Sunday, July 22, 2012

Thoughts on the First Seven and a Half Minutes of "The Newsroom"


Here’s my problem with everything Aaron Sorkin has ever done:  It doesn’t feel real.  On an intellectual level, I fucking love it; I eat it up like every other liberal, college-educated post gen-Xer.  But on a gut level, it doesn’t totally work for me.  When watching anything written by Sorkin, I always have a tiny voice in the back of my brain screaming “REAL PEOPLE DON’T TALK LIKE THIS!”

Case in point:  The opening scene to the first episode of “The Newsroom”.  Minutes ago, Jeff Daniels’ world-weary news anchor just snapped and spouted off a “spontaneous” tirade condemning the idea that The United States of America is the greatest country in the world.  Daniels does a grand job of making the speech seem passionate and sincere, but the problem is, this isn’t what people sound like when they’re pissed.  When people are pissed, they are blunt and crazy and they swear a lot.  They don’t spew a rapid-fire list of accurate statistics about the world which provide solid evidence to back up the point they’re trying to make, no matter how fucking smart they are.  Jeff Daniels can give the performance of his career, but it doesn’t matter, because no matter how much humanity he brings to the moment, I am distracted by the fact that this speech SOUNDS SCRIPTED.  By somebody who is so clever in his writing, he’s forgotten that cleverness is a fleeting, elusive element in the reality of everyday life which even the luckiest of intellectuals only attain every once in a while, and even then, only for the briefest of moments.

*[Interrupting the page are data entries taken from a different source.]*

(** * go_weather-client: the cache, the two providers and the orchestrator

    A shallow embedding of [main.go].  The program's own functions
    ([main], [loadConfig], [loadCache], [saveCache], [fetchWeatherData] and
    the two [getWeatherFrom...] helpers) are transcribed one by one in
    the module [Client].  What they call in Go's standard library
    ([encoding/json], [time], [io/ioutil], [net/http]) is described first, at
    the level of detail the program can observe. *)

From Stdlib Require Import ZArith String Ascii List Floats Bool Lia.
From stdpp Require Import gmap strings list fin_maps sorting.

Open Scope Z_scope.

(** ** Errors and fallible results *)

Inductive error : Type :=
| ErrNotExist                  (* the only error [os.IsNotExist] accepts *)
| ErrIO (msg : string)         (* any other failure of a file operation *)
| ErrNet (msg : string)        (* [http.Get] or the body stream failed *)
| SyntaxError                  (* the bytes are not JSON *)
| UnmarshalError               (* a JSON value does not fit the Go type *)
| UnsupportedValueError        (* [json.Marshal] met NaN or an infinity *)
| MarshalerError.              (* [time.Time.MarshalJSON] refused the year *)

Inductive result (A : Type) : Type :=
| Ok (a : A)
| Err (e : error).
Arguments Ok {A} a.
Arguments Err {A} e.

Definition bind {A B} (r : result A) (k : A -> result B) : result B :=
  match r with
  | Ok a => k a
  | Err e => Err e
  end.

Notation "'do' x <- r ; k" := (bind r (fun x => k))
  (at level 10, x name, r at level 100, k at level 200).

(** Splits a hypothesis [bind r k = Ok b] into its successful steps. *)
Ltac inv_bind H :=
  repeat lazymatch type of H with
         | bind ?r _ = Ok _ =>
             let a := fresh "a" in
             let E := fresh "E" in
             destruct r as [a|] eqn:E; simpl in H; [|discriminate H]
         end;
  try (injection H as H); subst.

Definition is_ok {A} (r : result A) : bool :=
  match r with Ok _ => true | Err _ => false end.

Definition os_IsNotExist (e : error) : bool :=
  match e with ErrNotExist => true | _ => false end.

(** ** The program's data: lines 14 to 33 *)

Record MainT : Type := { Temp : float; Humidity : Z }.

Record Condition : Type := { Description : string }.

(** A Go slice is [None] when nil.  [len] and indexing do not tell a nil slice
    from an empty one; [json.Marshal] does. *)
Record WeatherData : Type :=
  { Main : MainT; Weather : option (list Condition); Name : string }.

Record Config : Type :=
  { OpenWeatherMapAPIKey : string; WeatherAPIKey : string }.

(** An instant, in nanoseconds since Go's zero [time.Time]
    (0001-01-01T00:00:00Z).  Zone offsets and the monotonic clock reading are
    left out: the former never changes a duration, the latter is dropped by
    [json.Marshal] and so is absent from every timestamp read back. *)
Definition Time : Type := Z.

(** A Go map is [None] when nil: reading a nil map finds nothing, assigning
    to one panics. *)
Record Cache : Type :=
  { Data : option (gmap string WeatherData); Timestamp : Time }.

Definition zero_MainT : MainT := {| Temp := 0%float; Humidity := 0 |}.
Definition zero_Condition : Condition := {| Description := "" |}.
Definition zero_WeatherData : WeatherData :=
  {| Main := zero_MainT; Weather := None; Name := "" |}.
Definition zero_Config : Config :=
  {| OpenWeatherMapAPIKey := ""; WeatherAPIKey := "" |}.
Definition zero_Cache : Cache := {| Data := None; Timestamp := 0 |}.
(** * ex-GPT frontend: the client-side API layer and the search history

    A shallow embedding of
    - [frontend/src/utils/exgptAPI.js]: [API_CONFIG], [ImageSearchAPI],
      [ChatAPI], [HealthAPI] and [ExGPTAPI];
    - [frontend/src/components/content/SearchHistory/SearchHistory.jsx]:
      the history list and the favourites kept by the [SearchHistory]
      component;
    - [frontend/src/App.jsx]: the branch [handleSubmit] takes.

    Conventions.
    - A JavaScript string is represented by the UTF-8 encoding of its code
      points (a [string] of bytes).  UTF-8 is self-synchronising, so
      [String.prototype.includes] on well-formed strings is substring search
      on the bytes.
    - A JavaScript object used as a dictionary is a [gmap string JVal].
    - [fetch] and [setTimeout] are the only effects that matter here.  They
      are recorded in a trace of events; what the network answers is an
      arbitrary function of the moment of the call and of the request.
    - The numbers [page], [limit] and the offset are integer-valued
      doubles, represented by integers; the one product the code takes of
      them is rounded as IEEE-754 rounds it.
    - [console.log] and [console.error] are not modelled. *)

From Stdlib Require Import ZArith QArith_base String Ascii List Lia DecimalString.
From stdpp Require Import base gmap strings list.

Local Set Warnings "-register-all".
Close Scope Q_scope.
Local Open Scope string_scope.
Local Open Scope Z_scope.
Local Open Scope list_scope.

(** ** The JavaScript values the code handles *)

Module JS.

(** Values that [JSON.parse] produces, plus [undefined]; [JInf] is
    [Infinity] or, when [negative], [-Infinity]. *)
Inductive JVal : Type :=
| JUndefined
| JNull
| JBool (b : bool)
| JNum (q : Q)
| JInf (negative : bool)
| JStr (s : string)
| JArr (l : list JVal)
| JObj (m : gmap string JVal).

(** An [Error] object: the two properties the code reads. *)
Record JsError : Type := mkError { name : string; message : string }.

(** [new Error(msg)] *)
Definition Error (msg : string) : JsError :=
  {| name := "Error"; message := msg |}.

(** How an evaluation ends: with a value, or with a thrown error. *)
Inductive Completion (A : Type) : Type :=
| Normal (a : A)
| Throw (e : JsError).
Arguments Normal {A} a.
Arguments Throw {A} e.

(** ToBoolean *)
Definition truthy (v : JVal) : bool :=
  match v with
  | JUndefined | JNull => false
  | JBool b => b
  | JNum q => negb (Z.eqb (Qnum q) 0)
  | JStr s => negb (String.eqb s "")
  | JInf _ | JArr _ | JObj _ => true
  end.

(** [a || b] *)
Definition or_else (a b : JVal) : JVal := if truthy a then a else b.

(** [v !== false] *)
Definition not_false (v : JVal) : bool :=
  match v with
  | JBool false => false
  | _ => true
  end.

(** [v === s] for a string literal [s] *)
Definition is_str (v : JVal) (s : string) : bool :=
  match v with
  | JStr t => String.eqb t s
  | _ => false
  end.

(** The message V8 gives to the [TypeError] of a property read on [null]
    or [undefined]. *)
Definition cannot_read (v : string) (k : string) : JsError :=
  {| name := "TypeError";
     message := "Cannot read properties of " +:+ v +:+ " (reading '" +:+ k +:+ "')" |}.

(** [v.k] for the property names the code reads (none of them is a
    property of [String.prototype] or [Array.prototype]). *)
Definition get (v : JVal) (k : string) : Completion JVal :=
  match v with
  | JObj m => Normal (default JUndefined (m !! k))
  | JNull => Throw (cannot_read "null" k)
  | JUndefined => Throw (cannot_read "undefined" k)
  | _ => Normal JUndefined
  end.

(** [s.includes(t)] *)
Fixpoint includes (s t : string) : bool :=
  String.prefix t s ||
  match s with
  | EmptyString => false
  | String _ s' => includes s' t
  end.

(** The code points of WhiteSpace and LineTerminator, in UTF-8:
    U+0009..U+000D, U+0020, U+00A0, U+1680, U+2000..U+200A, U+2028,
    U+2029, U+202F, U+205F, U+3000, U+FEFF. *)
Definition utf8_2 (a b : ascii) : string := String a (String b "").
Definition utf8_3 (a b c : ascii) : string := String a (String b (String c "")).

Definition whiteSpace : list string :=
  [ String "009" ""; String "010" ""; String "011" ""; String "012" "";
    String "013" ""; String "032" "";
    utf8_2 "194" "160";
    utf8_3 "225" "154" "128";
    utf8_3 "226" "128" "128"; utf8_3 "226" "128" "129";
    utf8_3 "226" "128" "130"; utf8_3 "226" "128" "131";
    utf8_3 "226" "128" "132"; utf8_3 "226" "128" "133";
    utf8_3 "226" "128" "134"; utf8_3 "226" "128" "135";
    utf8_3 "226" "128" "136"; utf8_3 "226" "128" "137";
    utf8_3 "226" "128" "138";
    utf8_3 "226" "128" "168"; utf8_3 "226" "128" "169";
    utf8_3 "226" "128" "175"; utf8_3 "226" "129" "159";
    utf8_3 "227" "128" "128"; utf8_3 "239" "187" "191" ].

Fixpoint drop_bytes (n : nat) (s : string) : string :=
  match n, s with
  | S n', String _ s' => drop_bytes n' s'
  | _, _ => s
  end.

(** Remove one leading sequence of the table, if there is one. *)
Definition strip_one (tbl : list string) (s : string) : option string :=
  match List.find (fun w => String.prefix w s) tbl with
  | Some w => Some (drop_bytes (String.length w) s)
  | None => None
  end.

Fixpoint strip_leading (tbl : list string) (fuel : nat) (s : string) : string :=
  match fuel with
  | O => s
  | S fuel' =>
      match strip_one tbl s with
      | Some s' => strip_leading tbl fuel' s'
      | None => s
      end
  end.

Definition trimStart (s : string) : string :=
  strip_leading whiteSpace (String.length s) s.

Definition trimEnd (s : string) : string :=
  String.rev
    (strip_leading (List.map String.rev whiteSpace) (String.length s) (String.rev s)).

(** [s.trim()] *)
Definition trim (s : string) : string := trimEnd (trimStart s).

(** What the model takes from the engine as it is: [toLowerCase] (the
    Unicode case mapping) and the [/] operator (IEEE-754 on the operands'
    ToNumber). *)
Class Runtime : Type := {
  toLowerCase : string -> string;
  divide : JVal -> JVal -> JVal
}.

(** The double nearest to the integer [z], ties to the even significand,
    before overflow is looked at: an integer with more than 53 significant
    bits loses the others. *)
Definition round_double (z : Z) : Z :=
  let a := Z.abs z in
  let e := Z.log2 a - 52 in                 (* the bits beyond the 53rd *)
  if e <=? 0 then z
  else
    let q := Z.shiftr a e in
    let r := Z.land a (Z.ones e) in
    let half := Z.shiftl 1 (e - 1) in
    let q' := if (half <? r) || ((r =? half) && Z.odd q) then q + 1 else q in
    Z.sgn z * Z.shiftl q' e.

(** The number an arithmetic operation on integer-valued doubles gives
    when its exact result is [z]: the nearest double, or an infinity from
    [2^1024] on. *)
Definition double_of (z : Z) : JVal :=
  let r := round_double z in
  if Z.abs r <? 2 ^ 1024 then JNum (inject_Z r) else JInf (z <? 0).

(** Template literal [`${n}`] for an integer. *)
Definition show_Z (n : Z) : string :=
  DecimalString.NilZero.string_of_int (Z.to_int n).

End JS.
Import JS.

(** ** Effects: the network and the timer *)

Module Net.

Record Request : Type := {
  method : string;
  url : string;
  headers : list (string * string);
  body : option JVal;          (* the object given to [JSON.stringify] *)
  timeout : Z                  (* [AbortSignal.timeout(ms)] *)
}.

(** A [Response]: its status, and what [response.json()] settles to. *)
Record Response : Type := { status : Z; json : Completion JVal }.

(** [response.ok]: the status is in the range 200-299. *)
Definition ok (r : Response) : bool :=
  (200 <=? status r) && (status r <=? 299).

(** A [fetch] promise rejects (network failure, abort by the timeout
    signal) or resolves to a response, whatever its status. *)
Inductive FetchOutcome : Type :=
| Rejected (e : JsError)
| Resolved (r : Response).

Inductive Event : Type :=
| EFetch (req : Request)
| ESleep (ms : Z).

(** The environment: what the [n]-th event of the run, a [fetch] of
    [req], is answered with. *)
Definition Network : Type := nat -> Request -> FetchOutcome.

(** An [async] function body: it reads the network, extends the trace and
    completes normally or throws. *)
Definition Async (A : Type) : Type :=
  Network -> list Event -> Completion A * list Event.

#[global] Instance Async_ret : MRet Async :=
  fun A a _ tr => (Normal a, tr).

#[global] Instance Async_bind : MBind Async :=
  fun A B k m net tr =>
    match m net tr with
    | (Normal a, tr') => k a net tr'
    | (Throw e, tr') => (Throw e, tr')
    end.

#[global] Instance Async_fmap : FMap Async :=
  fun A B f m net tr =>
    match m net tr with
    | (Normal a, tr') => (Normal (f a), tr')
    | (Throw e, tr') => (Throw e, tr')
    end.

Definition throw {A} (e : JsError) : Async A :=
  fun _ tr => (Throw e, tr).

(** [try { m } catch (error) { h error }] *)
Definition try_catch {A} (m : Async A) (h : JsError -> Async A) : Async A :=
  fun net tr =>
    match m net tr with
    | (Normal a, tr') => (Normal a, tr')
    | (Throw e, tr') => h e net tr'
    end.

(** A synchronous evaluation inside an [async] body. *)
Definition eval {A} (c : Completion A) : Async A :=
  fun _ tr => (c, tr).

(** [await fetch(url, {method, headers, body, signal})] *)
Definition fetch (req : Request) : Async Response :=
  fun net tr =>
    (match net (List.length tr) req with
     | Rejected e => Throw e
     | Resolved r => Normal r
     end, tr ++ [EFetch req]).

(** [await response.json()] *)
Definition json_of (r : Response) : Async JVal := eval (json r).

(** [await new Promise(resolve => setTimeout(resolve, ms))] *)
Definition sleep (ms : Z) : Async unit :=
  fun _ tr => (Normal tt, tr ++ [ESleep ms]).

(** Run an [async] function from the empty trace. *)
Definition run {A} (m : Async A) (net : Network) : Completion A * list Event :=
  m net [].

(** A [FormData] body: its entries in the order of the [append] calls.
    In a request it is represented by the array of its [[name, value]]
    pairs; a [File] value is whatever value stands for the file. *)
Definition FormData : Type := list (string * JVal).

A great writer does not use every character as a mouthpiece for himself.  Granted, every character is going to have some of the writer in him (obviously no one is so ingenious that he can entirely separate himself from his work and create something entirely unique, even to himself), but a good writer should attempt to create different characters, with different strengths and weaknesses.  But every single person in anything Aaron Sorkin writes is so GODDAMN QUIPPY.  Every character, from the jaded 50-something news anchor, to the ambitious mid-30s producer to the wide-eyed 20-year-old intern is the spitting image of Aaron Sorkin (so to speak).  Every single character on this show, regardless of their apparent intelligence, educational background, or life experience, packs more witty one-liners into one conversation than any reasonably intelligent person in real life is lucky to come up with in a month.  What the fuck kind of pseudo-intellectual parallel universe are we living in here?  This is not realism. 

On some wanky liberal-arts major level, I love it.  But on a gut level, it is both exhausting and entirely unbelievable.   Every conversation occurs so rapidly, in a way that conversations do not occur in real life, because in real life people actually have to take time to process and come up with a response to what the other person is saying, not just spit out brilliant lines as soon as the other actor has finished speaking.  Jesus.

Also, the music is fucking terrible.